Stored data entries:
* * * *

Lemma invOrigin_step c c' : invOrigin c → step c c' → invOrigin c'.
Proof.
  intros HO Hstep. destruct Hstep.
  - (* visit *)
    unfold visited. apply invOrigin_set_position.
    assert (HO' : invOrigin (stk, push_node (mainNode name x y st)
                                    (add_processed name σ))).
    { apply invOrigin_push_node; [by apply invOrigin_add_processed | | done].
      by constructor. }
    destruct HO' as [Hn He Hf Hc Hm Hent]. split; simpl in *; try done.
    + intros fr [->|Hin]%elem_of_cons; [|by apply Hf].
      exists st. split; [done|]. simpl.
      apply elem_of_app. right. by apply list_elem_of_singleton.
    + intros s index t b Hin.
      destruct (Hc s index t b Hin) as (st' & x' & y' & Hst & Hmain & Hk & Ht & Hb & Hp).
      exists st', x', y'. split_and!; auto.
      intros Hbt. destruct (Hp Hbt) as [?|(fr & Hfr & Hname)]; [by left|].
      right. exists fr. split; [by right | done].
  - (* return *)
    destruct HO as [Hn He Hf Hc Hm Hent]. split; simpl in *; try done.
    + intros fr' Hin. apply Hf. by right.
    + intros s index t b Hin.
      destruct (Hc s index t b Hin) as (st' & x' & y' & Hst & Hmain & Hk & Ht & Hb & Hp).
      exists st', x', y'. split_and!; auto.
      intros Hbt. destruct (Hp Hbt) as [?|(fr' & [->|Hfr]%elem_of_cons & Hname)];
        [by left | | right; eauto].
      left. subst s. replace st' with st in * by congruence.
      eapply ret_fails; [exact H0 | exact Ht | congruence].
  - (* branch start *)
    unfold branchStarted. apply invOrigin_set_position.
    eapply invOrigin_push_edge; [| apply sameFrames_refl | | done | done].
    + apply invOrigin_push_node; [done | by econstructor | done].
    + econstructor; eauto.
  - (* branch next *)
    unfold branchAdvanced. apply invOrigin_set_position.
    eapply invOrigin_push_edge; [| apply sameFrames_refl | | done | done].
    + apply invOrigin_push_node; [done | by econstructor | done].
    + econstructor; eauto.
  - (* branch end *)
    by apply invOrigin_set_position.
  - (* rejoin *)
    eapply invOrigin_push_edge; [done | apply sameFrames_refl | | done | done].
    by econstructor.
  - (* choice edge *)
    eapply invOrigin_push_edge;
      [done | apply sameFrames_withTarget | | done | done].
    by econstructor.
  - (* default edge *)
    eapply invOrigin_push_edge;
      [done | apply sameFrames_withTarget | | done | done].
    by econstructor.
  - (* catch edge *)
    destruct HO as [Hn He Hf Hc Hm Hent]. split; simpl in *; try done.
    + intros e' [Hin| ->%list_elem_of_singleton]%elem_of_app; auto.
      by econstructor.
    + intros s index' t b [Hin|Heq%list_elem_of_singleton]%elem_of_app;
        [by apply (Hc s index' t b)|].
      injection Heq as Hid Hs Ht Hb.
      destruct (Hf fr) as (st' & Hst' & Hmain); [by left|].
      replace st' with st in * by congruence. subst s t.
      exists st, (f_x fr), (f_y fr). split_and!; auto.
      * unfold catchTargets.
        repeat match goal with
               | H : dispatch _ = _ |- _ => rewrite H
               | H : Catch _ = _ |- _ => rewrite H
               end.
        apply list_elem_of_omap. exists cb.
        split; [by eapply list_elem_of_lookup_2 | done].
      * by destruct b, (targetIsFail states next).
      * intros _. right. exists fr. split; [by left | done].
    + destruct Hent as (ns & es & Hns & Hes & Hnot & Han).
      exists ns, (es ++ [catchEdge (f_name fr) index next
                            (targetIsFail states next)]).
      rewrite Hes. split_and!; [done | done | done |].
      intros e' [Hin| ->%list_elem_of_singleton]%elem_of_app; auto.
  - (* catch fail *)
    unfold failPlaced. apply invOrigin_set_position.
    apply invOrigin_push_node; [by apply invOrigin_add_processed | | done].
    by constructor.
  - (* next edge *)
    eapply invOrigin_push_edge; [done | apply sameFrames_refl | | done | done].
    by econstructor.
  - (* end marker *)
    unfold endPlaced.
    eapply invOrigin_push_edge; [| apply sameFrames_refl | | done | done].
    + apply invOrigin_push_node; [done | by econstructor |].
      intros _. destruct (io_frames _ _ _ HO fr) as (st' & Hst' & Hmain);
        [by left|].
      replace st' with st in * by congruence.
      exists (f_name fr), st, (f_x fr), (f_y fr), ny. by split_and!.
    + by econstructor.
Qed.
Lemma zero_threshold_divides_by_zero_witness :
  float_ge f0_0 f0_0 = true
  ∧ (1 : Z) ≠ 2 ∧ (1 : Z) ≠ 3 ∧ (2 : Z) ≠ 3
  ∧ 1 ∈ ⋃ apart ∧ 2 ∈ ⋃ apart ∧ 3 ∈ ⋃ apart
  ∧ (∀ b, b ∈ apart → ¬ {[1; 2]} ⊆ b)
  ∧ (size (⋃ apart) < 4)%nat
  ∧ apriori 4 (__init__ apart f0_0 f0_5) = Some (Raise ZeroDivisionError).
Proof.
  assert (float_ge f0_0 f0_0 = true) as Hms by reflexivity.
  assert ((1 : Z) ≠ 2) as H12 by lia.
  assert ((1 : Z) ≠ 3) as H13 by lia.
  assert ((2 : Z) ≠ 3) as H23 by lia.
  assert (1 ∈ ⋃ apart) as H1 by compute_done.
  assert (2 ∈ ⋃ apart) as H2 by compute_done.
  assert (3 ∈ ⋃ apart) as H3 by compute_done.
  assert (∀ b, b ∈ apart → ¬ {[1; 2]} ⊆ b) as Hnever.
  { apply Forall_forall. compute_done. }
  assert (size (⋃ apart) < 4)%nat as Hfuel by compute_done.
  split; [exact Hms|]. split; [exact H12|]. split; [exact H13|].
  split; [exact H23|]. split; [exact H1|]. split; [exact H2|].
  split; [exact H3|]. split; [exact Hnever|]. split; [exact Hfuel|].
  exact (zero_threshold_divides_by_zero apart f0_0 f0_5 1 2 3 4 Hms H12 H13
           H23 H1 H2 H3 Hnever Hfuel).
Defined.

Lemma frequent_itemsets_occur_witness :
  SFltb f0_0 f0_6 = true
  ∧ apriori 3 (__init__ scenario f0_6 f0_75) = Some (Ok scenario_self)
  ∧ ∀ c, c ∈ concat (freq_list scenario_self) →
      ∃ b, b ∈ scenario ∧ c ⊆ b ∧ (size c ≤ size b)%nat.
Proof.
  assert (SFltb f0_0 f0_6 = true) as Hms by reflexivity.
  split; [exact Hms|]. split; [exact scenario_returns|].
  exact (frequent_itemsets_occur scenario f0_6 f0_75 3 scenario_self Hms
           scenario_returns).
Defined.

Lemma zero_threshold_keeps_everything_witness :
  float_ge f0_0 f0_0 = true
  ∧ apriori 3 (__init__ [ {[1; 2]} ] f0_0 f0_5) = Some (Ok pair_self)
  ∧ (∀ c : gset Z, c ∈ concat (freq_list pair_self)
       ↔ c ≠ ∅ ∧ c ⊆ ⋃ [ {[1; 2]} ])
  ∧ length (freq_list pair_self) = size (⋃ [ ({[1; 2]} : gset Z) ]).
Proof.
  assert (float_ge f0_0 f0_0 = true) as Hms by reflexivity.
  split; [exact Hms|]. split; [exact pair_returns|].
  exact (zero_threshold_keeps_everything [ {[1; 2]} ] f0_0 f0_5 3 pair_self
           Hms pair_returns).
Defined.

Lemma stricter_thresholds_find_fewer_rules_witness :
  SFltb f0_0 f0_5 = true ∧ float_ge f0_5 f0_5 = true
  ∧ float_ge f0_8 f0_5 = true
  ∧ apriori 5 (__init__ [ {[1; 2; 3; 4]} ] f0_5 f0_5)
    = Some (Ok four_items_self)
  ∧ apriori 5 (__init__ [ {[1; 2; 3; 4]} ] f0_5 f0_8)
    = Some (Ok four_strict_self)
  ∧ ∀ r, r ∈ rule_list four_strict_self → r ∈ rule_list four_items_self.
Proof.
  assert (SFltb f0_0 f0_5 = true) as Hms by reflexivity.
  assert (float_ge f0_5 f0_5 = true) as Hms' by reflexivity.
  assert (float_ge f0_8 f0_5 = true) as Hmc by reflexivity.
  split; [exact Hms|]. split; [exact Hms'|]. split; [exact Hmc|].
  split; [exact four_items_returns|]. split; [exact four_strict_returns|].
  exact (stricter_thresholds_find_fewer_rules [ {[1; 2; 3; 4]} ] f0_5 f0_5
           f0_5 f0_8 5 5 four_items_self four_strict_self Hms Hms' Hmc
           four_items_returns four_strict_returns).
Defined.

* * * *

**WHAT IS BEING ASKED**
Using the entries above, output exactly the lines between the line holding "eapply ret_fails; [exact" and the line holding "H : dispatch", end lines included, and nothing more.

**ANSWER TO THE PROBLEM**
      eapply ret_fails; [exact H0 | exact Ht | congruence].
  - (* branch start *)
    unfold branchStarted. apply invOrigin_set_position.
    eapply invOrigin_push_edge; [| apply sameFrames_refl | | done | done].
    + apply invOrigin_push_node; [done | by econstructor | done].
    + econstructor; eauto.
  - (* branch next *)
    unfold branchAdvanced. apply invOrigin_set_position.
    eapply invOrigin_push_edge; [| apply sameFrames_refl | | done | done].
    + apply invOrigin_push_node; [done | by econstructor | done].
    + econstructor; eauto.
  - (* branch end *)
    by apply invOrigin_set_position.
  - (* rejoin *)
    eapply invOrigin_push_edge; [done | apply sameFrames_refl | | done | done].
    by econstructor.
  - (* choice edge *)
    eapply invOrigin_push_edge;
      [done | apply sameFrames_withTarget | | done | done].
    by econstructor.
  - (* default edge *)
    eapply invOrigin_push_edge;
      [done | apply sameFrames_withTarget | | done | done].
    by econstructor.
  - (* catch edge *)
    destruct HO as [Hn He Hf Hc Hm Hent]. split; simpl in *; try done.
    + intros e' [Hin| ->%list_elem_of_singleton]%elem_of_app; auto.
      by econstructor.
    + intros s index' t b [Hin|Heq%list_elem_of_singleton]%elem_of_app;
        [by apply (Hc s index' t b)|].
      injection Heq as Hid Hs Ht Hb.
      destruct (Hf fr) as (st' & Hst' & Hmain); [by left|].
      replace st' with st in * by congruence. subst s t.
      exists st, (f_x fr), (f_y fr). split_and!; auto.
      * unfold catchTargets.
        repeat match goal with
               | H : dispatch _ = _ |- _ => rewrite H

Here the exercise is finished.